PROVIDED MATERIAL:

Start of Block

(* ===== verification/BlockImport.v ===== *)
(** * The import of blocks (core/blockchain.go, core/block_validator.go)

    A block that was verified and processed is written with its state; if its chain
    is heavier than the current one it becomes the head, after a reorganization
    when it is on another branch.  The random choice between chains of the same
    weight, the failure of a batch, the clock and the interrupts are arguments. *)
From S2P Require Import Prelude GoMonad Fmt Clique TxList ChainDb HeaderChain BlockChain.
Local Open Scope Z_scope.

Section block_import.
Context {KL : KvLib} {HL : HashLib} {CL : CliqueLib} {TL : TxLib} {LL : LruLib} {BL : ChainLib} {BR : BlockRules}.
Context {RH : RLP Header} {RB : RLP Body} {RZ : RLP Z} {RR : RLP (list ChainReceipt)} {RE : RLP txLookupEntry}.

(** ** Reorganization *)

(** The logs of a block, marked as removed ([collectLogs]). *)
Definition removed (l : ChainLog) : ChainLog :=
  mkChainLog (cl_data l) (cl_BlockNumber l) (cl_BlockHash l) (cl_TxHash l) (cl_TxIndex l) (cl_Index l) true.

Definition collectLogs (hash : Hash) : go BlockChain (list ChainLog) :=
  number ← on_hc (hc_GetBlockNumber hash);
  bc ← gget;
  mret (removed <$> mjoin (cr_Logs <$> GetBlockReceipts (bc_db bc) hash number)).

(** The parent of a block, from the cache or the store. *)
Definition bc_parent (block : Block) : go BlockChain (option Block) :=
  number ← glift (block_Number block); bc_GetBlock (block_ParentHash block) (u64 (number - 1)).

(** Back to the number [target]: the blocks on the way, and their logs. *)
Fixpoint reduce_old (fuel : nat) (block : option Block) (target : Z) (chain : list Block) (logs : list ChainLog)
    : go BlockChain (option Block * list Block * list ChainLog) :=
  match block with
  | None => mret (None, chain, logs)
  | Some b =>
      number ← glift (block_Number b);
      if number =? target then mret (Some b, chain, logs)
      else
        match fuel with
        | O => gfuel
        | S f =>
            more ← collectLogs (block_Hash b);
            parent ← bc_parent b;
            reduce_old f parent target (chain ++ [b]) (logs ++ more)
        end
  end.

Fixpoint reduce_new (fuel : nat) (block : option Block) (target : Z) (chain : list Block)
    : go BlockChain (option Block * list Block) :=
  match block with
  | None => mret (None, chain)
  | Some b =>
      number ← glift (block_Number b);
      if number =? target then mret (Some b, chain)
      else
        match fuel with
        | O => gfuel
        | S f => parent ← bc_parent b; reduce_new f parent target (chain ++ [b])
        end
  end.

(** Both chains back to the block they have in common. *)
Fixpoint find_common (fuel : nat) (old new : Block) (oldChain newChain : list Block) (logs : list ChainLog)
    : go BlockChain ((list Block * list Block * list ChainLog) + ChainError) :=
  if block_Hash old =? block_Hash new then mret (inl (oldChain, newChain, logs))
  else
    match fuel with
    | O => gfuel
    | S f =>
        more ← collectLogs (block_Hash old);
        old' ← bc_parent old;
        new' ← bc_parent new;
        match old', new' with
        | None, _ => mret (inr errInvalidOldChain)
        | _, None => mret (inr errInvalidNewChain)
        | Some old', Some new' => find_common f old' new' (oldChain ++ [old]) (newChain ++ [new]) (logs ++ more)
        end
    end.

(** Both chains down to the fork: the blocks to drop and the blocks to add, from
    the heads down, and the logs that are removed. *)
Definition branches (fuel : nat) (oldBlock newBlock : Block)
    : go BlockChain ((list Block * list Block * list ChainLog) + ChainError) :=
  n ← glift (block_Number oldBlock);
  m ← glift (block_Number newBlock);
  if n >? m then
    r ← reduce_old fuel (Some oldBlock) m [] [];
    match r with
    | (None, _, _) => mret (inr errInvalidOldChain)
    | (Some old, oldChain, logs) => find_common fuel old newBlock oldChain [] logs
    end
  else
    r ← reduce_new fuel (Some newBlock) n [];
    match r with
    | (None, _) => mret (inr errInvalidNewChain)
    | (Some new, newChain) => find_common fuel oldBlock new [] newChain []
    end.

(** Each block becomes the head, in the order of the list. *)
Fixpoint insert_blocks (chain : list Block) : go BlockChain (unit + ChainError) :=
  match chain with
  | [] => mret (inl tt)
  | block :: rest =>
      _ ← insert block false;
      bc ← gget;
      r ← glift (WriteTxLookupEntries (bc_db bc) block);
      match r with
      | Err => mret (inr errWrite)
      | Ok db => _ ← on_db (fun _ => db); insert_blocks rest
      end
  end.

Definition txs_in (chain : list Block) : list Transaction := mjoin (block_txs <$> chain).

Definition reorg (fuel : nat) (oldBlock newBlock : Block) : go BlockChain (unit + ChainError) :=
  r ← branches fuel oldBlock newBlock;
  match r with
  | inr e => mret (inr e)
  | inl (oldChain, newChain, deletedLogs) =>
      r ← insert_blocks newChain;
      match r with
      | inr e => mret (inr e)
      | inl _ =>
          let diff := tx_difference (txs_in oldChain) (txs_in newChain) in
          _ ← on_db (fun db => foldl (fun d tx => DeleteTxLookupEntry d (Tx_Hash tx)) db diff);
          _ ← match deletedLogs with [] => mret tt | _ => gmodify (spawn [RemovedLogsEvent deletedLogs]) end;
          _ ← match oldChain with [] => mret tt | _ => gmodify (spawn (ChainSideEvent <$> oldChain)) end;
          mret (inl tt)
      end
  end.

(** ** One block *)

(** The block, its state and its receipts in a batch. *)
Definition block_batch (block : Block) (number : Z) (receipts : list ChainReceipt) (state : CState) : outcome (Batch + ChainError) :=
  r ← WriteBlock ([] : Batch) block;
  match r with
  | Err => Ret (inr errWrite)
  | Ok batch =>
      match CommitTo state batch with
      | inr _ => Ret (inr errStateCommit)
      | inl (root, batch) =>
          if negb (root =? Root (block_header block)) then Ret (inr errStateCommit)
          else
            match WriteBlockReceipts batch (block_Hash block) number receipts with
            | Err => Ret (inr errWrite)
            | Ok batch => Ret (inl batch)
            end
      end
  end.

(** What a block that becomes the head needs before its batch is written. *)
Definition make_canonical (fuel : nat) (current block : Block) (batch : Batch) (state : CState) : go BlockChain (Batch + ChainError) :=
  r ← (if block_ParentHash block =? block_Hash current then mret (inl tt) else reorg fuel current block);
  match r with
  | inr e => mret (inr e)
  | inl _ =>
      r ← glift (WriteTxLookupEntries batch block);
      match r with
      | Err => mret (inr errWrite)
      | Ok batch => _ ← on_db (fun db => WritePreimages db (Preimages state)); mret (inl batch)
      end
  end.

(** The block is written and, if its chain is the heavier one, becomes the head.
    [coin] is the toss between chains of the same difficulty, [write_ok] whether the
    batch is written. *)
Definition store_block (fuel : nat) (coin write_ok : bool) (current block : Block) (number externTd : Z) (localTd : option Z)
    (receipts : list ChainReceipt) (state : CState) : go BlockChain (WriteStatus + ChainError) :=
  r ← glift (block_batch block number receipts state);
  match r with
  | inr e => mret (inr e)
  | inl batch =>
      localTd ← the localTd;
      let canonical := (externTd >? localTd) || ((externTd =? localTd) && coin) in
      r ← (if canonical : bool then make_canonical fuel current block batch state else mret (inl batch));
      match r with
      | inr e => mret (inr e)
      | inl batch =>
          if negb write_ok then mret (inr errWrite)
          else
            _ ← on_db (fun db => batch_Write db batch);
            _ ← (if canonical : bool then insert block false else mret tt);
            _ ← gmodify (fun bc => set_futureBlocks (lru_Remove (futureBlocks bc) (block_Hash block)) bc);
            mret (inl (if canonical then CanonStatTy else SideStatTy))
      end
  end.

Definition WriteBlockAndState (fuel : nat) (coin write_ok : bool) (block : Block) (receipts : list ChainReceipt) (state : CState)
    : go BlockChain (WriteStatus + ChainError) :=
  number ← glift (block_Number block);
  ptd ← on_hc (hc_GetTd (block_ParentHash block) (u64 (number - 1)));
  match ptd with
  | None => mret (inr chain_ErrUnknownAncestor)
  | Some ptd =>
      bc ← gget;
      if HasBlock (block_Hash block) number bc then mret (inl NonStatTy)
      else
        current ← the (currentBlock bc);
        n ← glift (block_Number current);
        localTd ← on_hc (hc_GetTd (block_Hash current) n);
        d ← the (Difficulty (block_header block));
        let externTd := d + ptd in
        r ← on_hc (hc_TryWriteTd (block_Hash block) number externTd);
        match r with
        | inr e => mret (inr e)
        | inl _ => store_block fuel coin write_ok current block number externTd localTd receipts state
        end
  end.

(** ** Validation *)

(** [ValidateBody] *)
Definition bc_ValidateBody (block : Block) : go BlockChain (option ChainError) :=
  known ← HasBlockAndState (block_Hash block);
  if known : bool then mret (Some chain_ErrKnownBlock)
  else
    parent ← HasBlockAndState (block_ParentHash block);
    if negb parent then mret (Some chain_ErrUnknownAncestor)
    else
      bc ← gget;
      match VerifyUncles (bc_db bc) block with
      | Some e => mret (Some e)
      | None =>
          mret (if negb (CalcUncleHash (block_uncles block) =? UncleHash (block_header block)) then Some (errOther 1)
                else if negb (DeriveSha_block (block_txs block) =? TxHash (block_header block)) then Some (errOther 2)
                else None)
      end.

End of Block

Give back exactly the material above from its opening line to the line bearing "weight, the failure".

(* ===== verification/BlockImport.v ===== *)
(** * The import of blocks (core/blockchain.go, core/block_validator.go)

    A block that was verified and processed is written with its state; if its chain
    is heavier than the current one it becomes the head, after a reorganization
    when it is on another branch.  The random choice between chains of the same
    weight, the failure of a batch, the clock and the interrupts are arguments. *)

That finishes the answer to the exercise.